Addressing the 2021 Annual Davos Dialogues of the World Economic Forum virtually, PM Modi claimed: “India has been successful in saving so many lives, we saved the entire humanity from a big tragedy.”
However, as the second wave lashed across the country in April, India tightened its grip on vaccine exports.
Particularly hit hard was COVAX, the global initiative set for equitable access to COVID-19 vaccines. SII had committed one billion vials by the end of 2021. As of February end, Serum Institute could supply only 28 million doses to COVAX and there hasn’t been any further shipments.
According to UNICEF, SII is on track for a shortfall of 180 million doses in its commitments up to June and another 200 million by December. This is a disaster for all the countries that had banked on the COVAX platform for their vaccines.
No less than 91 countries have been severely impacted by India’s ban on the export of coronavirus vaccines, informed WHO officials.
The export curbs have not helped to significantly improve the country’s vaccine stockpiles, and have proved to be “too little, too late”.
Experts are of the opinion that India could not leverage its strengths in vaccine manufacturing because of poor response to the crisis and confusion within the government.
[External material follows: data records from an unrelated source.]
(** ** The three steps of the interpolation *)

(** An integer below [2 ^ 52] in magnitude is converted exactly. *)
Lemma float_of_Z_exact (z : Z) :
  - 2 ^ 52 < z < 2 ^ 52 -> between z z (Prim2SF (float_of_Z z)).
Proof.
  assert (H63 : 2 ^ 52 < 2 ^ 63) by (vm_compute; reflexivity).
  assert (Hpos : forall c, 0 <= c < 2 ^ 52 -> between c c (Prim2SF (float_of_Z c))).
  { intros c Hc. unfold float_of_Z. replace (c <? 0) with false by lia.
    rewrite of_uint63_spec, Uint63.of_Z_spec. change Uint63.wB with (2 ^ 63).
    rewrite Z.mod_small by lia. rewrite Z.abs_eq by lia.
    destruct c as [|p|p]; [cbn; lia| |lia].
    cbn [binary_normalize]. unfold binary_round. change prec with 53. change emax with 1024.
    pose proof (shl_align_value p 0 (fexp 53 1024 (Z.pos (digits2_pos p) + 0))) as Hv.
    assert (Hf : fexp 53 1024 (Z.pos (digits2_pos p) + 0) < 0).
    { pose proof (Zdigits2_le (Z.pos p) 52 ltac:(lia) ltac:(lia)) as Hd. cbn [Zdigits2] in Hd.
      unfold fexp, SpecFloat.emin. change (3 - 1024 - 53) with (-1074). lia. }
    destruct (shl_align p 0 _) as [mz ez]. destruct Hv as [Hez Hmz].
    assert (Hez' : ez < 0) by lia.
    assert (Hm : Z.pos p * 2 ^ (- ez) <= Z.pos mz <= Z.pos p * 2 ^ (- ez))
      by (rewrite Hmz; replace (0 - ez) with (- ez) by lia; lia).
    pose proof (binary_round_aux_between (Z.pos p) (Z.pos p) false (Z.pos mz) ez
                  ltac:(lia) ltac:(lia) Hez' Hm) as Hr.
    destruct (binary_round_aux 53 1024 false (Z.pos mz) ez loc_Exact) as [s| | |s m e];
      try done.
    destruct Hr as (-> & He & Hb). unfold between. cbn [cond_Zopp]. by split. }
  intros Hz. destruct (Z.lt_ge_cases z 0) as [Hneg|Hnn].
  - assert (Hopp : float_of_Z z = (- float_of_Z (- z))%float).
    { unfold float_of_Z. rewrite Z.abs_opp.
      replace (z <? 0) with true by lia. by replace (- z <? 0) with false by lia. }
    rewrite Hopp, opp_spec.
    pose proof (Hpos (- z) ltac:(lia)) as Hb.
    destruct (Prim2SF (float_of_Z (- z))) as [s| | |s m e]; try done; cbn in Hb |- *; [lia|].
    destruct s; cbn [cond_Zopp negb] in Hb |- *; lia.
  - apply Hpos. lia.
Qed.
(** [_callValidateFn]: the validator of [val] is called, and the callback
    it is handed runs on what it reports.  When the validator throws, that
    callback never runs. *)
Definition _callValidateFn (arg : value) (st : pass) (val : Task.t) : pass :=
  match Task.fn val arg (Task.field val) (Task.val val) with
  | None => st
  | Some r =>
      let errs' :=
        match err r with
        | Some e => errs st ++ [e]
        | None => errs st
        end in
      let validatedParams' :=
        if negb (typeof (validated r) =? "undefined")
        then set (validatedParams st) (Task.field val) (validated r)
        else validatedParams st in
      let validatedParams'' :=
        if negb (typeof (multi r) =? "undefined") && (typeof (multi r) =? "object")
        then fold_left (fun o kv => set o (fst kv) (snd kv)) (for_in (multi r))
               validatedParams'
        else validatedParams' in
      {| errs := errs'; validatedParams := validatedParams'' |}
  end.

(** [forEachParallel] calls [func] on the inputs in turn.  When the
    validator of one of them throws, the exception ends the loop and the
    call: the inputs [func] was called on, that one being the last.
    [None]: no validator throws. *)
Fixpoint thrown_at (arg : value) (toValidate : list Task.t)
  : option (list Task.t) :=
  match toValidate with
  | [] => None
  | val :: rest =>
      match Task.fn val arg (Task.field val) (Task.val val) with
      | None => Some [val]
      | Some _ =>
          match thrown_at arg rest with
          | Some called => Some (val :: called)
          | None => None
          end
      end
  end.

(** One after function of [crossValidate]. *)
Definition _validate (arg raw : value) (validated : object)
    (acc : list error * list event) (func : nat * after_fn)
  : list error * list event :=
  let '(errs, events) := acc in
  let errs' :=
    match snd func arg raw validated with
    | NoError => errs
    | OneError e => errs ++ [e]
    | ErrorArray es => errs ++ es
    end in
  (errs', events ++ [After (fst func)]).

(** Calls the after functions in turn, then reports. *)
Definition crossValidate (errs : list error) (arg raw : value)
    (validated : object) (afterFuncs : list after_fn) : list event :=
  let '(errs', events) :=
    fold_left (_validate arg raw validated)
      (combine (seq 0 (List.length afterFuncs)) afterFuncs) (errs, []) in
  events ++ errResult errs' validated.

(** The order in which the validators of a pass complete. *)
Record schedule : Type := mkSchedule {
  order : list Task.t -> list Task.t;
  order_perm : forall l, Permutation (order l) l
}.

(** A call of the engine: its events, and the two objects it was given as
    it leaves them. *)
Record run : Type := mkRun {
  trace : list event;
  opts' : schema;
  params' : value
}.

(** [opts.after] once [if (!Array.isArray(opts.after)) opts.after =
    [opts.after]] has run. *)
Definition as_array (decl : after_decl) : list after_fn :=
  match decl with
  | AfterFn f => [f]
  | AfterArray fs => fs
  end.

(** The function [forEachParallel] calls when every validator is done. *)
Definition after_all (opts : schema) (arg params : value) (st : pass) : run :=
  let checked :=
    match strict opts with
    | Some true =>
        match validateUnknowns (props_of params) (required opts) (optional opts) with
        | Some (Some err) => Some (errs st ++ [err], [Unknowns])
        | Some None => Some (errs st, [Unknowns])
        | None => None
        end
    | _ => Some (errs st, [])
    end in
  match checked with
  | None => {| trace := [Unknowns; Throws]; opts' := opts; params' := params |}
  | Some (errs, events) =>
      match after opts with
      | Some decl =>
          if (List.length errs =? 0)%nat then
            let afterFuncs := as_array decl in
            {| trace := events ++ crossValidate errs arg params (validatedParams st) afterFuncs;
               opts' := {| strict := strict opts;
                           required := required opts;
                           optional := optional opts;
                           after := Some (AfterArray afterFuncs) |};
               params' := params |}
          else
            {| trace := events ++ errResult errs (validatedParams st);
               opts' := opts; params' := params |}
      | None =>
          {| trace := events ++ errResult errs (validatedParams st);
             opts' := opts; params' := params |}
      end
  end.

(** [!params || typeof (params) !== 'object' || Array.isArray(params)] *)
Definition not_an_object (params : value) : bool :=
  negb (truthy params) || negb (typeof params =? "object") || isArray params.

(** Validate parameters on an object. *)
Definition validateParams (s : schedule) (opts : schema) (arg params : value)
  : run :=
  if not_an_object params then
    let errs := [invalidParam "parameters"
                   (Some Constants.msg.PARAMETERS_ARE_OBJECTS)] in
    {| trace := errResult errs []; opts' := opts; params' := params |}
  else
    match gather opts (props_of params) with
    | None => {| trace := [Throws]; opts' := opts; params' := params |}
    | Some (toValidate, errs) =>
        match thrown_at arg toValidate with
        | Some called =>
            {| trace := map (fun t => Validate (Task.field t)) called ++ [Throws];
               opts' := opts; params' := params |}
        | None =>
            let st := fold_left (_callValidateFn arg) (order s toValidate)
                        {| errs := errs; validatedParams := [] |} in
            let r := after_all opts arg params st in
            {| trace := map (fun t => Validate (Task.field t)) toValidate ++ trace r;
               opts' := opts' r; params' := params' r |}
        end
    end.

(** Validators complete in the order they were dispatched. *)
Definition in_order : schedule :=
  {| order := fun l => l; order_perm := fun l => Permutation_refl l |}.

(** Validators complete in the reverse of that order. *)
Definition reversed : schedule :=
  {| order := fun l => rev l; order_perm := fun l => Permutation_sym (Permutation_rev l) |}.

End Validate.

(** ** lib/validators.js, the other stock validators *)

Module Stock.
Import Js Errors Contract.

(** [constants.msg.X] for the names that [MESSAGES] does not hold: the
    property is undefined, and [invalidParam] falls back on its default. *)
Definition STR_EMPTY : option string := None.
Definition UUID_WILDCARD : option string := None.
Definition UUID_PREF : option string := None.
Definition UUID_PREF_CHAR : option string := None.

(** [[a-f0-9]] *)
Definition is_hex (c : ascii) : bool :=
  let n := nat_of_ascii c in
  ((48 <=? n) && (n <=? 57) || (97 <=? n) && (n <=? 102))%nat.

(** [[a-f0-9]{n}] at the head of [s]: what follows it. *)
Fixpoint hex_run (n : nat) (s : string) : option string :=
  match n with
  | O => Some s
  | S n' =>
      match s with
      | String c s' => if is_hex c then hex_run n' s' else None
      | EmptyString => None
      end
  end.

(** [-] at the head of [s]: what follows it. *)
Definition dash (s : string) : option string :=
  match s with
  | String c s' => if Ascii.eqb c "-" then Some s' else None
  | EmptyString => None
  end.

Definition and_then (o : option string) (f : string -> option string)
  : option string :=
  match o with Some s => f s | None => None end.
(** * YukarinetteXSOverlayBridge: the session layer and the message stabilizer

    A shallow embedding of
      - [modules/translation_logger.py]  (class [TranslationLogger]),
      - [modules/yukacone_client.py]     (class [YukaconeClient]),
      - [modules/media_controller.py]    (class [MediaKeyController]),
    together with the properties the specification states about them.

    Conventions of the embedding.
      - A Python dict with a documented shape is a record whose fields are
        [option]s: [None] is "key absent" (what [dict.get] answers with its
        default).
      - Readings of [time.time()] and delays are rationals ([Q]): every
        finite binary float is one, and the only arithmetic the code does on
        them is a difference, a comparison, a [min] and a scaling by a power
        of two.  The rounding of the difference is not modelled; the
        conversion of an integer to a float is, where it can fail.
      - What a method does to the outside world (lines appended to the log
        file, HTTP requests, callbacks, sleeps) is recorded as data: a list
        of finalized records for the logger, a trace of events for the
        client and the key router.
      - What the outside world answers (clock readings, whether a write or a
        request succeeds) is an explicit argument.
      - The callbacks handed to the objects are taken to return normally;
        log messages are left out. *)

From Stdlib Require Import String List Bool Arith ZArith QArith Qminmax Lia.
Import ListNotations.

Local Open Scope string_scope.
Local Open Scope list_scope.

(** [dict.get(key, default)] on an optional field. *)
Definition get_default {A : Type} (field : option A) (default : A) : A :=
  match field with
  | Some v => v
  | None => default
  end.

(* ===================================================================== *)
(** * modules/translation_logger.py                                       *)
(* ===================================================================== *)

Module TranslationLogger.

(** One element of [textList]: [{"Lang": ..., "Text": ...}]. *)
Record entry : Type := mkEntry {
  Lang : option string;
  Text : option string
}.

(** The JSON record received from the streaming endpoint:
    [{"MessageID": ..., "textList": [...]}].  A JSON [null] reads as [None]
    through [dict.get], like an absent key. *)
Record yukacone_data : Type := mkData {
  MessageID : option string;
  textList : option (list entry)
}.

(** The internal dict [{MsgID, Lang1, Text1, Lang2, Text2}]. *)
Record msg : Type := mkMsg {
  MsgID : option string;
  Lang1 : option string;
  Text1 : option string;
  Lang2 : option string;
  Text2 : option string
}.

(** Truth value of the internal dict: a dict is true when it has a key. *)
Definition dict_truthy (m : msg) : bool :=
  match MsgID m, Lang1 m, Text1 m, Lang2 m, Text2 m with
  | None, None, None, None, None => false
  | _, _, _, _, _ => true
  end.

(** What one flush did: the payload it finalized, the line it formatted,
    whether the line reached the file (the [open]/[write] did not raise) and
    whether [on_message_logged] was called with the payload. *)
Record FinalizedRecord : Type := mkFinalized {
  payload : msg;
  line : string;
  written : bool;
  notified : bool
}.

(** What the environment supplies to a flush: [datetime.now()] already
    formatted, and whether appending to the log file succeeds. *)
Record flush_env : Type := mkFlushEnv {
  timestamp : string;
  write_ok : bool
}.

(** The object state.  [on_message_logged] records whether a callback is
    installed; [_thread] whether [self._thread is not None]. *)
Record t : Type := mkLogger {
  stable_sec : Q;
  flush_interval : Q;
  on_message_logged : bool;
  current_id : option string;
  last_data : option msg;
  last_update_time : option Q;
  _stop : bool;
  _thread : bool
}.

Definition set_pending (self : t) (i : option string) (d : option msg)
    (u : option Q) : t :=
  {| stable_sec := stable_sec self;
     flush_interval := flush_interval self;
     on_message_logged := on_message_logged self;
     current_id := i;
     last_data := d;
     last_update_time := u;
     _stop := _stop self;
     _thread := _thread self |}.

Definition set_thread (self : t) (stop thread : bool) : t :=
  {| stable_sec := stable_sec self;
     flush_interval := flush_interval self;
     on_message_logged := on_message_logged self;
     current_id := current_id self;
     last_data := last_data self;
     last_update_time := last_update_time self;
     _stop := stop;
     _thread := thread |}.

(** [__init__] *)
Definition __init__ (stable interval : Q) (callback : bool) : t :=
  {| stable_sec := stable;
     flush_interval := interval;
     on_message_logged := callback;
     current_id := None;
     last_data := None;
     last_update_time := None;
     _stop := false;
     _thread := false |}.

(** [data.get("textList") or []] *)
Definition text_list_of (data : yukacone_data) : list entry :=
  get_default (textList data) [].

(** [_convert_to_internal_format] *)
Definition _convert_to_internal_format (data : yukacone_data) : option msg :=
  match MessageID data with
  | None => None
  | Some msg_id =>
      match text_list_of data with
      | e0 :: e1 :: _ =>
          Some {| MsgID := Some msg_id;
                  Lang1 := Some (get_default (Lang e0) "");
                  Text1 := Some (get_default (Text e0) "");
                  Lang2 := Some (get_default (Lang e1) "");
                  Text2 := Some (get_default (Text e1) "") |}
      | _ => None
      end
  end.

(** The line [f"{timestamp},{lang1}:{text1},{lang2}:{text2}"]. *)
Definition format_line (ts : string) (m : msg) : string :=
  (ts ++ "," ++ get_default (Lang1 m) "" ++ ":" ++ get_default (Text1 m) ""
      ++ "," ++ get_default (Lang2 m) "" ++ ":" ++ get_default (Text2 m) "")%string.

(** [_flush_locked]: returns the new state and the records it finalized. *)
Definition _flush_locked (env : flush_env) (self : t)
    : t * list FinalizedRecord :=
  match last_data self with
  | None => (self, [])
  | Some d =>
      if negb (dict_truthy d) then (self, [])
      else
        (set_pending self None None None,
         [ {| payload := d;
              line := format_line (timestamp env) d;
              written := write_ok env;
              notified := on_message_logged self |} ])
  end.

(** [_add_message_internal], with [now = time.time()]. *)
Definition _add_message_internal (m : msg) (now : Q) (env : flush_env)
    (self : t) : t * list FinalizedRecord :=
  match MsgID m with
  | None => (self, [])
  | Some msg_id =>
      match current_id self with
      | None => (set_pending self (Some msg_id) (Some m) (Some now), [])
      | Some cur =>
          if negb (String.eqb msg_id cur) then
            let (self1, out) := _flush_locked env self in
            (set_pending self1 (Some msg_id) (Some m) (Some now), out)
          else
            (set_pending self (current_id self) (Some m) (Some now), [])
      end
  end.

(** [add_yukacone_message] *)
Definition add_yukacone_message (data : yukacone_data) (now : Q)
    (env : flush_env) (self : t) : t * list FinalizedRecord :=
  match _convert_to_internal_format data with
  | None => (self, [])
  | Some converted =>
      if negb (dict_truthy converted) then (self, [])
      else _add_message_internal converted now env self
  end.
“The government seemed much keener on ensuring credit for what it was doing rather than ensuring that the pandemic does not spread in India. The result was a certain amount of schizophrenia,” remarked noted economist and Nobel laureate Amartya Sen while speaking at an event organised by Rashtra Seva Dal in June.
The government appeared to be “trying to generate credit” by boasting that India would save the world, while allowing the “problem to develop and have a grip over the lives” of Indians, added the professor of economics and philosophy at Harvard University.
The government, for now, maintains that it will complete the mission of innoculating everyone by the end of the year.
“Vaccines will be available for all as we move forward,” said VK Paul of Niti Aayog when asked about the shortage of coronavirus vaccines in the country.